Whatever approach you ultimately decide to take, you are much more likely to have success at it if you have a strong sense of your own boundaries and worth. AKA "put your own oxygen mask on first.'
posted by PMdixon at 11:16 AM on May 22 [7 favorites]


You might benefit from a NAMI support group if there is one near where you are. It may be good to have a group of people you can speak with about this situation. The thing my partner found helpful (his son has a serious mental illness and is an adult who lives at home - he's now getting good treatment but was treatment resistant for a long time) was the book I'm Not Sick I Don't Need Help which might be good at looking at. The author has done a TedX talk which I haven't seen but you might want to check that out.

is a possible red flag for potential danger that you should be careful about, especially if there are any weapons or violent tendencies that have not been disclosed in this post. Please stay safe.

Always good to make sure you have a safety plan of some kind in case things take a weird turn quickly. Most people with severe mental illness are more at risk from others than dangerous themselves, but it's worth just being prepared. If there is a local crisis number that you could call who are NOT the cops, that might be a good number to have.
posted by jessamyn at 8:09 PM on May 22 [1 favorite]


I used to have this friend/roommate. While obviously no one can diagnose from one paragraph and most of us don't have the credentials to diagnose at all, here's what I can offer from my own experience with this.

Your roommate sounds like he is experiencing a very serious mental health issue, possibly something that involves paranoia and/or psychosis, which often goes with conspiracy theory nonsense or religious delusions.
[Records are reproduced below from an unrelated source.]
(** * Discord <-> Telegram relay: the correlation tables and the handlers

    A shallow embedding of [main.py] (classes [TelegramBot] and
    [DiscordTelegramSync]).  The four mapping dictionaries are finite maps,
    the handlers are functions from the object's state, the inbound event and
    the answers of the outside world to the new state and the trace of
    outbound calls and log lines they produce.  Python exceptions are a
    result type; every handler's [try ... except Exception] turns a raised
    exception into a log line. *)

From Stdlib Require Import ZArith Ascii String List Bool Lia.
From stdpp Require Import base option list gmap strings pretty.

Import ListNotations.
Local Open Scope string_scope.
Local Open Scope Z_scope.
Local Open Scope list_scope.

(** ** Python values *)

(** [str(n)] for an [int]: the decimal digits, with a minus sign. *)
Definition str (n : Z) : string := pretty n.

(** Truth value of an [int] and of a [str] in a condition. *)
Definition truthy (n : Z) : bool := negb (n =? 0).
Definition nonempty (s : string) : bool :=
  match s with EmptyString => false | String _ _ => true end.

(** [s.startswith(p)]. *)
Definition startswith (s p : string) : bool := String.prefix p s.

(** Truth value of an optional [int] ([None] and [0] are false). *)
Definition truthy_opt (o : option Z) : option Z :=
  match o with
  | Some n => if truthy n then Some n else None
  | None => None
  end.

(** The symbols of the relayed lines, by their UTF-8 bytes: speech balloon,
    microphone, performing-arts masks, camera. *)
Definition utf8 (bytes : list nat) : string :=
  fold_right (λ b s, String (ascii_of_nat b) s) EmptyString bytes.

Definition balloon : string := utf8 [240; 159; 146; 172]%nat.
Definition microphone : string := utf8 [240; 159; 142; 164]%nat.
Definition masks : string := utf8 [240; 159; 142; 173]%nat.
Definition camera : string := utf8 [240; 159; 147; 183]%nat.
Definition newline : string := utf8 [10]%nat.

(** ** Outbound calls, log lines, exceptions *)

(** Requests of [TelegramBot]: the endpoint and the form fields.  The
    [parse_mode] field is the constant [HTML] on every send. *)
Inductive tg_request :=
| sendMessage (chat_id : Z) (text : string) (reply_to_message_id : option Z)
| sendPhoto (chat_id : Z) (photo : string) (caption : string)
    (reply_to_message_id : option Z)
| sendVideo (chat_id : Z) (video : string) (caption : string)
    (reply_to_message_id : option Z)
| sendDocument (chat_id : Z) (document : string) (caption : string)
    (reply_to_message_id : option Z)
| deleteMessage (chat_id : Z) (message_id : Z)
| getUpdates (offset : Z).

(** The JSON object a Telegram call answers with, as far as the program
    reads it: [.get('ok')] and [['result']['message_id']]. *)
Record tg_json := {
  ok : bool;
  result_message_id : option Z
}.

(** A call either returns its JSON or raises (connection error, bad body). *)
Inductive tg_result :=
| Returns (j : tg_json)
| Raises.

Inductive exn := NetworkError | KeyError | OSError.

Inductive level := INFO | WARNING | ERROR.

(** The payload posted to the Discord webhook. *)
Record webhook_data := {
  wh_username : string;
  wh_avatar_url : string;
  wh_content : string
}.

(** What a run does, in order.  [Request] is a call of a method of
    [TelegramBot]; [GetAvatar], [Download] and [WebhookPost] are the calls
    of [get_telegram_user_avatar], [download_telegram_file] and
    [send_webhook_message], which talk to Telegram ([getUserProfilePhotos],
    [getFile]) and to the webhook on their own session; [RemoveFile] is the
    call of [os.remove], which may raise. *)
Inductive event :=
| Request (r : tg_request)
| Log (l : level) (msg : string)
| GetAvatar (user_id : option Z)
| Download (file_id : string)
| WebhookPost (data : webhook_data) (file_path : option string)
| RemoveFile (path : string)
| WebhookDelete (webhook_id webhook_token message_identifier : string)
| Sleep (seconds : Z)
(** the assignment [self.telegram_offset = ...] of the poll loop *)
| SetOffset (offset : Z).

(** ** A writer-and-exception monad for the body of a handler *)

Inductive result (A : Type) :=
| Done (a : A)
| Raise (e : exn).
Arguments Done {A} a.
Arguments Raise {A} e.

Definition io (A : Type) : Type := list event * result A.

#[global] Instance io_ret : MRet io := λ A a, ([], Done a).
#[global] Instance io_bind : MBind io := λ A B f m,
  match m with
  | (t, Done a) => let '(t', r) := f a in (t ++ t', r)
  | (t, Raise e) => (t, Raise e)
  end.

Definition emit (e : event) : io unit := ([e], Done tt).
Definition raise {A} (e : exn) : io A := ([], Raise e).

(** [await self.session.post(...)] on the Telegram API. *)
Definition call (r : tg_request) (answer : tg_result) : io tg_json :=
  match answer with
  | Returns j => ([Request r], Done j)
  | Raises => ([Request r], Raise NetworkError)
  end.

(** ** TelegramBot *)

Module TelegramBot.

Definition send_message (chat_id : Z) (text : string)
    (reply_to_message_id : option Z) : tg_request :=
  sendMessage chat_id text (truthy_opt reply_to_message_id).

Definition send_photo (chat_id : Z) (photo_url caption : string)
    (reply_to_message_id : option Z) : tg_request :=
  sendPhoto chat_id photo_url caption (truthy_opt reply_to_message_id).

Definition send_video (chat_id : Z) (video_url caption : string)
    (reply_to_message_id : option Z) : tg_request :=
  sendVideo chat_id video_url caption (truthy_opt reply_to_message_id).

Definition send_document (chat_id : Z) (document_url caption : string)
    (reply_to_message_id : option Z) : tg_request :=
  sendDocument chat_id document_url caption (truthy_opt reply_to_message_id).

Definition delete_message (chat_id message_id : Z) : tg_request :=
  deleteMessage chat_id message_id.

Definition get_updates (offset : Z) : tg_request := getUpdates offset.

End TelegramBot.

(** ** DiscordTelegramSync: the state *)

Record sync := {
  webhook_url : string;
  discord_channel_id : Z;
  telegram_chat_id : Z;
  (** Discord message id -> (Telegram message id, user name, user id) *)
  discord_to_telegram : gmap string (Z * string * Z);
  (** Telegram message id -> (Discord message id, user name, user id) *)
  telegram_to_discord : gmap Z (string * string * Z);
  (** webhook post id -> Telegram message id *)
  webhook_to_telegram : gmap string Z;
  (** Telegram message id -> webhook post id *)
  telegram_to_webhook : gmap Z string;
  telegram_offset : Z
}.

Definition init (webhook : string) (channel chat : Z) : sync :=
  {| webhook_url := webhook;
     discord_channel_id := channel;
     telegram_chat_id := chat;
     discord_to_telegram := ∅;
     telegram_to_discord := ∅;
     webhook_to_telegram := ∅;
     telegram_to_webhook := ∅;
     telegram_offset := 0 |}.

Definition set_direct (self : sync)
    (d2t : gmap string (Z * string * Z)) (t2d : gmap Z (string * string * Z))
    : sync :=
  {| webhook_url := webhook_url self;
     discord_channel_id := discord_channel_id self;
     telegram_chat_id := telegram_chat_id self;
     discord_to_telegram := d2t;
     telegram_to_discord := t2d;
     webhook_to_telegram := webhook_to_telegram self;
     telegram_to_webhook := telegram_to_webhook self;
     telegram_offset := telegram_offset self |}.
(** * Signal computation, fusion and risk gating of the trading extension

    A shallow embedding of the numeric core of the repository:
    - [TechnicalAnalysis]: [calculateSMA], [calculateRSI]
      (technical-analysis module);
    - [DecisionEngine]: the per-indicator signal rules,
      [evaluateTechnicalSignals], [combineSignals] and the fallbacks of
      the sentiment and learned-prediction wrappers (decision-engine module);
    - [RiskManager]: [assessMarketConditions], [checkPortfolioExposure],
      [calculatePositionSize], [evaluateOpportunity] and the helpers they
      call, [validateConfig], [evaluateManualTrade] (risk-manager module);
    - [IndicatorLibrary], [VolumeAnalysis]: the other indicators of the
      technical-analysis module that need neither a square root nor a sort
      (EMA, MACD, stochastic, Williams %R, ATR, Fibonacci levels, extrema,
      trend, chart patterns, volume report);
    - [SentimentAnalysis]: the analyses of social and market data, the
      interpretation and the result cache (sentiment module);
    - [TradingService]: the test of the background service that decides
      whether a trade is executed.

    Numbers.  A JavaScript number is modelled by [JS.num]: an exact rational
    or one of the three special values of IEEE-754 (plus and minus infinity,
    NaN).  Rounding of binary64 arithmetic is not modelled; the special
    values, and the way comparisons, [Math.min], [Math.max] and division
    treat them, are.  The model has a single zero, which stands for [+0]: the
    divisions below whose divisor can be zero only ever divide by a [+0].

    Effects.  The [async] methods await their collaborators one after the
    other; they are modelled as functions of a record [RiskManager.Env] that
    holds what the collaborators and the extension storage return.  A
    [try]/[catch] is modelled by the value its handler returns, at the
    places where the typed model can throw (a missing [riskSettings], a
    failing provider).  Logging does not influence any result and is left
    out. *)

From Stdlib Require Import QArith Qabs Qround ZArith NArith List String Ascii Bool Lia Lqa.
From Stdlib Require Import DecimalString.
Import ListNotations.

Local Open Scope Q_scope.

(* ------------------------------------------------------------------ *)
(** ** JavaScript numbers *)

Module JS.

Inductive num : Type :=
| Fin (q : Q)
| PInf
| NInf
| NaN.

Definition Qltb (x y : Q) : bool := negb (Qle_bool y x).

Definition isZero (q : Q) : bool := Qeq_bool q 0.

Definition neg (a : num) : num :=
  match a with
  | Fin q => Fin (- q)
  | PInf => NInf
  | NInf => PInf
  | NaN => NaN
  end.

Definition add (a b : num) : num :=
  match a, b with
  | NaN, _ | _, NaN => NaN
  | Fin x, Fin y => Fin (x + y)
  | PInf, NInf | NInf, PInf => NaN
  | PInf, _ | _, PInf => PInf
  | NInf, _ | _, NInf => NInf
  end.

Definition sub (a b : num) : num := add a (neg b).

(** The infinity whose sign is that of [q]; NaN for a zero. *)
Definition infOfSign (q : Q) : num :=
  match q ?= 0 with
  | Gt => PInf
  | Lt => NInf
  | Eq => NaN
  end.

Definition mul (a b : num) : num :=
  match a, b with
  | NaN, _ | _, NaN => NaN
  | Fin x, Fin y => Fin (x * y)
  | PInf, Fin y | Fin y, PInf => infOfSign y
  | NInf, Fin y | Fin y, NInf => infOfSign (- y)
  | PInf, PInf | NInf, NInf => PInf
  | PInf, NInf | NInf, PInf => NInf
  end.

Definition div (a b : num) : num :=
  match a, b with
  | NaN, _ | _, NaN => NaN
  | Fin x, Fin y => if isZero y then infOfSign x else Fin (x / y)
  | Fin _, (PInf | NInf) => Fin 0
  | PInf, Fin y => if Qltb y 0 then NInf else PInf
  | NInf, Fin y => if Qltb y 0 then PInf else NInf
  | (PInf | NInf), (PInf | NInf) => NaN
  end.

(** [a < b] *)
Definition ltb (a b : num) : bool :=
  match a, b with
  | NaN, _ | _, NaN => false
  | Fin x, Fin y => Qltb x y
  | NInf, (Fin _ | PInf) => true
  | Fin _, PInf => true
  | _, _ => false
  end.

(** [a <= b] *)
Definition leb (a b : num) : bool :=
  match a, b with
  | NaN, _ | _, NaN => false
  | Fin x, Fin y => Qle_bool x y
  | NInf, _ => true
  | _, PInf => true
  | _, _ => false
  end.

(** [a > b] and [a >= b] *)
Definition gtb (a b : num) : bool := ltb b a.
Definition geb (a b : num) : bool := leb b a.

Definition isNaN (a : num) : bool :=
  match a with NaN => true | _ => false end.

(** [Math.min(a, b)], [Math.max(a, b)]: NaN as soon as one argument is. *)
Definition min (a b : num) : num :=
  if isNaN a || isNaN b then NaN else if ltb b a then b else a.

Definition max (a b : num) : num :=
  if isNaN a || isNaN b then NaN else if ltb a b then b else a.

(** [Math.abs] *)
Definition abs (a : num) : num :=
  match a with
  | Fin q => Fin (Qabs q)
  | PInf | NInf => PInf
  | NaN => NaN
  end.

(** Truthiness of a number: [0] and [NaN] are falsy. *)
Definition truthy (a : num) : bool :=
  match a with
  | Fin q => negb (isZero q)
  | PInf | NInf => true
  | NaN => false
  end.

(** [a || d] on numbers; an absent property ([undefined]) is falsy as well
    and is represented by [NaN] wherever it is only read through [||],
    arithmetic or a comparison. *)
Definition orElse (a d : num) : num := if truthy a then a else d.

(** [ToNumber] of a property that may be absent: [undefined] gives NaN. *)
Definition toNumber (v : option num) : num :=
  match v with Some n => n | None => NaN end.

Definition ofNat (n : nat) : num := Fin (inject_Z (Z.of_nat n)).

(** Equality of the denoted numbers (rationals up to [==]); NaN is only
    related to itself here, this is not the [===] of the language. *)
Definition same (a b : num) : Prop :=
  match a, b with
  | Fin x, Fin y => x == y
  | PInf, PInf | NInf, NInf | NaN, NaN => True
  | _, _ => False
  end.

(** [lo <= a <= hi] for a finite [a]. *)
Definition within (lo hi : Q) (a : num) : Prop :=
  match a with
  | Fin q => lo <= q /\ q <= hi
  | _ => False
  end.

(** A finite, non-negative number. *)
Definition nonneg (a : num) : Prop :=
  match a with
  | Fin q => 0 <= q
  | _ => False
  end.

Definition finite (a : num) : Prop :=
  match a with
  | Fin _ => True
  | _ => False
  end.

(** [array.reduce((a, b) => a + b, 0)] *)
Definition sum (l : list num) : num := fold_left add l (Fin 0).

(** [array.slice(b, e)] for indices [0 <= b <= e]. *)
Definition slice {A : Type} (l : list A) (b e : nat) : list A :=
  firstn (e - b) (skipn b l).

End JS.

Import JS.

(** Rational literals are read as numbers of the language. *)
Coercion Fin : Q >-> num.

(* ------------------------------------------------------------------ *)
(** ** Technical indicators *)

Module TechnicalAnalysis.

(** [calculateSMA(prices, period)].  The loop index [i] of the source runs
    from [period - 1] to [prices.length - 1]; with [k = i - (period - 1)] the
    window [prices.slice(i - period + 1, i + 1)] is [prices.slice(k, k + period)]
    and [k] runs from [0] to [prices.length - period]. *)
Definition calculateSMA (prices : list num) (period : nat) : list num :=
  if (List.length prices <? period)%nat then []
  else
    map (fun k => div (sum (slice prices k (k + period))) (ofNat period))
        (seq 0 (List.length prices + 1 - period)).

(** The [change] of the first loop of [calculateRSI] and its two pushes. *)
Definition gainOf (change : num) : num :=
  if gtb change 0 then change else 0.

Definition lossOf (change : num) : num :=
  if ltb change 0 then abs change else 0.

Fixpoint changes (prices : list num) : list num :=
  match prices with
  | p0 :: (p1 :: _) as rest => sub p1 p0 :: changes rest
  | _ => []
  end.

(** [100 - (100 / (1 + rs))] with [rs = avgGain / avgLoss]. *)
Definition rsiOf (avgGain avgLoss : num) : num :=
  let rs := div avgGain avgLoss in
  sub 100 (div 100 (add 1 rs)).

(** One step of the smoothing loop: the new averages. *)
Definition smooth (period : nat) (avg x : num) : num :=
  div (add (mul avg (sub (ofNat period) 1)) x) (ofNat period).

(** The second loop of [calculateRSI], over [gains[i], losses[i]] for
    [i >= period]; it pushes one value per iteration. *)
Fixpoint rsiLoop (period : nat) (avgGain avgLoss : num)
         (rest : list (num * num)) : list num :=
  match rest with
  | [] => []
  | (g, l) :: rest' =>
      let avgGain' := smooth period avgGain g in
      let avgLoss' := smooth period avgLoss l in
      rsiOf avgGain' avgLoss' :: rsiLoop period avgGain' avgLoss' rest'
  end.

Definition calculateRSI (prices : list num) (period : nat) : list num :=
  if (List.length prices <? period + 1)%nat then []
  else
    let gains := map gainOf (changes prices) in
    let losses := map lossOf (changes prices) in
    let avgGain := div (sum (slice gains 0 period)) (ofNat period) in
    let avgLoss := div (sum (slice losses 0 period)) (ofNat period) in
    rsiOf avgGain avgLoss
      :: rsiLoop period avgGain avgLoss
           (combine (skipn period gains) (skipn period losses)).

(** The pairs [(avgGain, avgLoss)] behind the successive values of
    [calculateRSI], in the order in which the values are pushed. *)
Fixpoint averagesLoop (period : nat) (avgGain avgLoss : num)
         (rest : list (num * num)) : list (num * num) :=
  match rest with
  | [] => []
  | (g, l) :: rest' =>
      let avgGain' := smooth period avgGain g in
      let avgLoss' := smooth period avgLoss l in
      (avgGain', avgLoss') :: averagesLoop period avgGain' avgLoss' rest'
  end.

Definition rsiAverages (prices : list num) (period : nat) : list (num * num) :=
  if (List.length prices <? period + 1)%nat then []
  else
    let gains := map gainOf (changes prices) in
    let losses := map lossOf (changes prices) in
    let avgGain := div (sum (slice gains 0 period)) (ofNat period) in
    let avgLoss := div (sum (slice losses 0 period)) (ofNat period) in
    (avgGain, avgLoss)
      :: averagesLoop period avgGain avgLoss
           (combine (skipn period gains) (skipn period losses)).

(** Both averages are finite and non-negative. *)
Definition bothNonneg (a : num * num) : Prop := nonneg (fst a) /\ nonneg (snd a).

(** What [rsiOf] gives on a pair of averages: a value in [[0, 100]] when
    the average loss is positive, [100] when only the average loss is zero,
    NaN when both averages are zero. *)
Definition rsiCase (a : num * num) : Prop :=
  match a with
  | (Fin g, Fin l) =>
      0 <= g /\ 0 <= l
      /\ (0 < l -> within 0 100 (rsiOf g l))
      /\ (l == 0 -> 0 < g -> same (rsiOf g l) 100)
      /\ (l == 0 -> g == 0 -> rsiOf g l = NaN)
  | _ => False
  end.

(** A series without any price change: fifteen bars at 100. *)
Definition flatSeries : list num := repeat (Fin 100) 15.

End TechnicalAnalysis.

(* ------------------------------------------------------------------ *)
(** ** Signal generation and fusion *)

Module DecisionEngine.

Local Open Scope string_scope.

(** [s.includes(sub)] *)
Fixpoint includes (s sub : string) : bool :=
  prefix sub s
  || match s with
     | EmptyString => false
     | String _ s' => includes s' sub
     end.

(** The object a per-indicator rule returns: [{ signal, strength }], with a
    [pattern] tag for the rule on chart patterns. *)
Record Signal : Type := mkSignal {
  signal : string;
  strength : num;
  pattern : option string
}.

Definition sig (label : string) (s : num) : Signal := mkSignal label s None.

(** *** Threshold rules, one per indicator *)

Definition getMACrossoverSignal (sma20 sma50 : num) : Signal :=
  if gtb sma20 (mul sma50 1.01) then sig "BUY" 0.7
  else if ltb sma20 (mul sma50 0.99) then sig "SELL" 0.7
  else sig "HOLD" 0.3.

Definition getEMACrossoverSignal (ema12 ema26 : num) : Signal :=
  if gtb ema12 (mul ema26 1.005) then sig "BUY" 0.8
  else if ltb ema12 (mul ema26 0.995) then sig "SELL" 0.8
  else sig "HOLD" 0.4.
The cycle you're describing does sound like it could be bipolar, or it could also be any other condition that cycles - there are cyclic kinds of psychosis, lots of other things. Increased substance use is common here because of the increased stress he is under, but creates a bad feedback loop. Your friend is measuring his functionality in terms of his ability to work, which is something a lot of people with disabilities do: as long as we can hold our jobs, we tell ourselves we're okay no matter what other evidence is present.

Your friend can get help if he decides to do that, but he has to choose it. You cannot make him get help.

I think the suggestions for calling a helpline are good. I would also talk to other people in your shared social circle, because this is a situation where sharing information could be good and it's likely that no one has a full picture but together you can put more of one together, and it's important for you to get the support you need especially while you're still living with him. As also stated above, he is more likely to be vulnerable to abuse than to become a danger to you, but the possibility remains.

My very serious advice to you is to move out as quickly as you can. It is not helping you or him for you to stay, and it's making things hard on you. When you do, you can tell him why and hope he is ready to hear you.